Why ENS Availability Checks Get Throttled

Every ENS availability check is an RPC call to an Ethereum node. You ask the node to call the available(string) function on the ENS ETHRegistrarController contract and it returns a boolean.

Public RPC providers — Infura, Alchemy, llamarpc, and others — allow this, but they impose rate limits to prevent abuse. If you check 200 names in rapid succession, you will likely see:

  • HTTP 429 (Too Many Requests) errors
  • Timeout responses
  • Blocked requests (some public RPCs are also blocked by certain ad blockers)

This is not a bug. It is deliberate traffic management.

Why Most Bulk Checkers Fail at Scale

Most bulk ENS checkers solve the rate limit problem by running checks through their own server-side infrastructure. This works up to a point, but introduces a new bottleneck: the server. If many users are checking at the same time, you queue up behind them. Server costs also get passed on through usage caps, paywalls, or registration requirements.

The other common approach is batching calls — using Multicall contracts to bundle many availability checks into a single RPC request. This helps, but you still hit limits at high volumes.

How This Tool Handles It

The checker on this site runs entirely in your browser. No server-side RPC calls, no shared infrastructure, no queues.

Under the hood, it does a few things to stay within rate limits:

Sequential processing with delays. Rather than firing all requests simultaneously, names are checked one at a time with a 200ms pause between each. This is slower than parallel requests, but it stays well within the limits of even restrictive public RPCs.

Exponential backoff on 429 errors. If a rate limit error comes back, the checker waits 1 second, retries, then waits 2 seconds on a second failure, then 4 seconds, and so on. This handles transient throttling without user intervention.

RPC fallback list. If one RPC endpoint returns repeated errors, the checker automatically rotates to an alternative. The fallback list includes multiple public Ethereum and Base RPCs to maximize uptime.

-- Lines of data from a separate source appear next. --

Lemma owns_get w w' i u iss ls others :
  owns ls others w -> GetTCP w = (w', Some (i, u, iss)) -> owns (i :: ls) others w'.
Proof.
  intros [H1 H2 H3 H4] (Hw & Hf & Ho & _)%get_some; [|done].
  assert ((i ∉ ls) /\ (i ∉ others)) as [Hl Hn] by (rewrite H4 in Hf; tauto).
  split; [done|by constructor| |].
  - intros j [->|Hj]%elem_of_cons; auto.
  - intros j. rewrite Ho, elem_of_union, elem_of_singleton, elem_of_cons, H4. tauto.
Qed.

Lemma owns_get_none w w' ls others : owns ls others w -> GetTCP w = (w', None) -> owns ls others w'.
Proof.
  intros [H1 H2 H3 H4] (Hw & Ho & _)%get_none; [|done]. split; try done. intros i. by rewrite Ho.
Qed.

Lemma owns_put i w ls others :
  owns (i :: ls) others w -> exists w', PutTCP i w = Ret w' /\ owns ls others w'.
Proof.
  intros [H1 [Hi H2]%NoDup_cons H3 H4].
  destruct (put_owned i w H1) as (w' & E & Hw & Ho & _); [apply H4; set_solver|].
  exists w'. split; [done|]. split; [done|done| |].
  - intros j Hj. apply H3. set_solver.
  - intros j. rewrite Ho, elem_of_difference, H4, elem_of_cons, elem_of_singleton.
    specialize (H3 i ltac:(set_solver)). split; [naive_solver|]. intros [Hj|Hj]; split; try naive_solver; intros ->; done.
Qed.

Lemma owns_set i c w ls others : owns ls others w -> owns ls others (set_conn i c w).
Proof. intros [H1 H2 H3 H4]. split; auto using set_wf. intros j. by rewrite set_owned. Qed.

(** The connections in the slots. *)
Definition held (s : list (slot U)) : list nat := omap sl_conn s.

Lemma held_app s s' : held (s ++ s') = held s ++ held s'.
Proof. apply omap_app. Qed.

Lemma held_cons x s : held (x :: s) = held [x] ++ held s.
Proof. cbn. by destruct (sl_conn x). Qed.

Lemma held_DeleteZeroed s : held (DeleteZeroed s) = held s.
Proof.
  unfold DeleteZeroed. induction s as [|x s IH]; [done|]. rewrite filter_cons, (held_cons x s).
  destruct (decide (is_zero x = false)) as [|E]; [by rewrite held_cons, IH|]. rewrite IH.
  unfold is_zero in E. by destruct x as [[i|] id [u|]].
Qed.

(** A slot is emptied, its connection returned. [rest] are the other slots. *)
Lemma return_slot_owns x w x' w' rest others :
  owns (held [x] ++ rest) others w -> return_slot x w = Ret (x', w') -> owns (held [x'] ++ rest) others w'.
Proof.
  unfold return_slot. destruct x as [[i|] id u]; [|done]. cbn. intros Ho H.
  destruct (owns_put _ _ _ _ Ho) as (w1 & E & Hw). rewrite E in H. cbn in H. by simplify_eq.
Qed.

Lemma maintainConn_owns x err w x' w' err' rest others :
  owns (held [x] ++ rest) others w -> maintainConn x err w = Ret (x', w', err') -> owns (held [x'] ++ rest) others w'.
Proof.
  unfold maintainConn. intros Ho H. destruct (err_is err NetErrClosed); [|by simplify_eq].
  destruct (return_slot x w) as [[x1 w1]|] eqn:E; [|done]. cbn in H. simplify_eq. by eapply return_slot_owns.
Qed.

Lemma maintain_incoming_owns s w s' w' rest others :
  owns (held s ++ rest) others w -> maintain_incoming s w = Ret (s', w') -> owns (held s' ++ rest) others w'.
Proof.
  revert w s' w' rest. induction s as [|x s IH]; intros w s' w' rest Ho H; cbn [maintain_incoming] in H; [by simplify_eq|].
  destruct (match sl_conn x with Some _ => _ | None => _ end) as [[x1 w1]|] eqn:E1; [|done].
  assert (owns (held [x1] ++ held s ++ rest) others w1) as H1.
  { rewrite held_cons, <- app_assoc in Ho.
    destruct (sl_conn x) as [i|] eqn:Ex; [|by simplify_eq]. destruct (deref i w) as [c|]; [|done]. cbn in E1.
    destruct (hopeless _); [by eapply return_slot_owns|by simplify_eq]. }
  cbn [mbind outcome_bind] in H. destruct (maintain_incoming s w1) as [[s2 w2]|] eqn:E2; [|done].
  cbn in H. simplify_eq. rewrite (held_cons x1). rewrite <- app_assoc, Permutation_app_swap_app.
  eapply IH; [|done]. by rewrite Permutation_app_swap_app.
Qed.

(** ** The listener *)

Definition owns_listener others l w : Prop := owns (held (incoming l) ++ held (accepted l)) others w.

Lemma maintainConns_owns l w l' w' others :
  owns_listener others l w -> maintainConns l w = Ret (l', w') -> owns_listener others l' w'.
Proof.
  unfold maintainConns. cbn [incoming with_accepted]. intros Ho H.
  destruct (maintain_incoming (incoming l) w) as [[s w1]|] eqn:E; [|done]. cbn in H. simplify_eq.
  unfold owns_listener. cbn. rewrite !held_DeleteZeroed. by eapply maintain_incoming_owns.
Qed.

Lemma first_ready_split s w a x i z : first_ready s w = Ret (Some (a, x, i, z)) -> s = a ++ x :: z /\ sl_conn x = Some i.
Proof.
  revert a. induction s as [|y s IH]; intros a H; cbn [first_ready] in H; [done|].
  destruct (established y w) as [b|]; [|done]. cbn [mbind outcome_bind] in H.
  destruct (sl_conn y) as [j|] eqn:Ey; [destruct b; [by simplify_eq|]|];
    (destruct (first_ready s w) as [[[[[a' y'] i'] z']|]|]; cbn in H; simplify_eq;
     destruct (IH a' eq_refl) as [-> ?]; done).
Qed.

Lemma TryAccept_owns l w l' w' r err others :
  owns_listener others l w -> TryAccept l w = Ret (l', w', r, err) -> owns_listener others l' w'.
Proof.
  unfold TryAccept. intros Ho H. destruct (isClosed l); [by simplify_eq|].
  destruct (maintainConns l w) as [[l1 w1]|] eqn:E1; [|done]. cbn [mbind outcome_bind] in H.
  apply (maintainConns_owns _ _ _ _ others) in E1; [|done].
  destruct (first_ready (incoming l1) w1) as [[[[[a x] i] z]|]|] eqn:E2; cbn [mbind outcome_bind] in H; [|by simplify_eq|done].
  simplify_eq. apply first_ready_split in E2 as [E2 Ex]. unfold owns_listener in *. cbn.
  rewrite E2 in E1. rewrite !held_app in *. rewrite held_cons in E1. cbn in *. rewrite Ex in *. cbn in *.
  revert E1. apply owns_perm; [|done..]. fold (held z).
  rewrite app_assoc, <- Permutation_cons_append, <- Permutation_middle. done.
Qed.

(** A segment for one of the slots. *)
Lemma conn_Demux_owns i c off w w' e ls others :
  owns ls others w -> conn_Demux i c off w = Ret (w', e) -> owns ls others w'.
Proof. unfold conn_Demux. intros Ho H. ret_inv H. by apply owns_set. Qed.

Lemma held_insert s idx x x' : s !! idx = Some x ->
  exists rest, held s ≡ₚ held [x] ++ rest /\ held (<[idx := x']> s) ≡ₚ held [x'] ++ rest.
Proof.
  intros H. exists (held (take idx s) ++ held (drop (S idx) s)).
  pose proof (take_drop_middle s idx x H) as E. split.
  - rewrite <- E at 1. rewrite held_app, held_cons. by rewrite Permutation_app_swap_app.
  - rewrite insert_take_drop by (by eapply lookup_lt_Some). rewrite held_app, held_cons.
    by rewrite Permutation_app_swap_app.
Qed.

Lemma tryDemux_owns s rport raddr c off w s' w' ok e rest others :
  owns (held s ++ rest) others w -> tryDemux s rport raddr c off w = Ret (s', w', ok, e) ->
  owns (held s' ++ rest) others w'.
Proof.
  unfold tryDemux. intros Ho H. destruct (getConn _ _ _ _) as [[idx|]|]; cbn [mbind outcome_bind] in H;
    [|by simplify_eq|done].
  destruct (s !! idx) as [x|] eqn:Ex; [|done]. destruct (sl_conn x) as [i|]; [|done].
  destruct (conn_Demux i c off w) as [[w1 e1]|] eqn:E1; [|done]. cbn [mbind outcome_bind] in H.
  apply (conn_Demux_owns _ _ _ _ _ _ _ _ Ho) in E1. destruct e1 as [e1|]; [|by simplify_eq].
  destruct (maintainConn x _ w1) as [[[x2 w2] e2]|] eqn:E2; [|done]. cbn in H. simplify_eq.
  destruct (held_insert s idx x x2 Ex) as (r & P1 & P2). rewrite P2. rewrite P1 in E1.
  rewrite <- app_assoc in *. by eapply maintainConn_owns.
Qed.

Because the checks run in your browser, your checks do not compete with other users. You are making direct RPC calls on your own behalf, not through a shared pool.

Practical Advice for Large Batches

If you are checking hundreds of names:

Break the list into smaller batches. 50–100 names at a time is comfortable. The sequential processing means 100 names takes roughly 20–30 seconds.

Keep the tab active. Browsers throttle JavaScript timers in inactive tabs, which can extend delays unpredictably. Keep the checker tab visible while it runs.

Check off-peak hours. Public RPC nodes are under heavier load during high Ethereum network activity. Checking during quieter periods reduces the chance of hitting rate limits.

For very large lists (500+), consider spreading checks over multiple sessions. There is no account or state on this tool — just paste and run. Split your list into chunks and run them sequentially.

What the Results Actually Mean

Availability is checked in real-time against the contract on each check. A name showing as available is genuinely free to register at that moment. A name showing as registered includes the expiry date, which tells you whether it might become available soon.

Names expire and re-enter the available pool constantly. If a name you want is registered but expiring soon, note the date and check back when it enters the grace period window.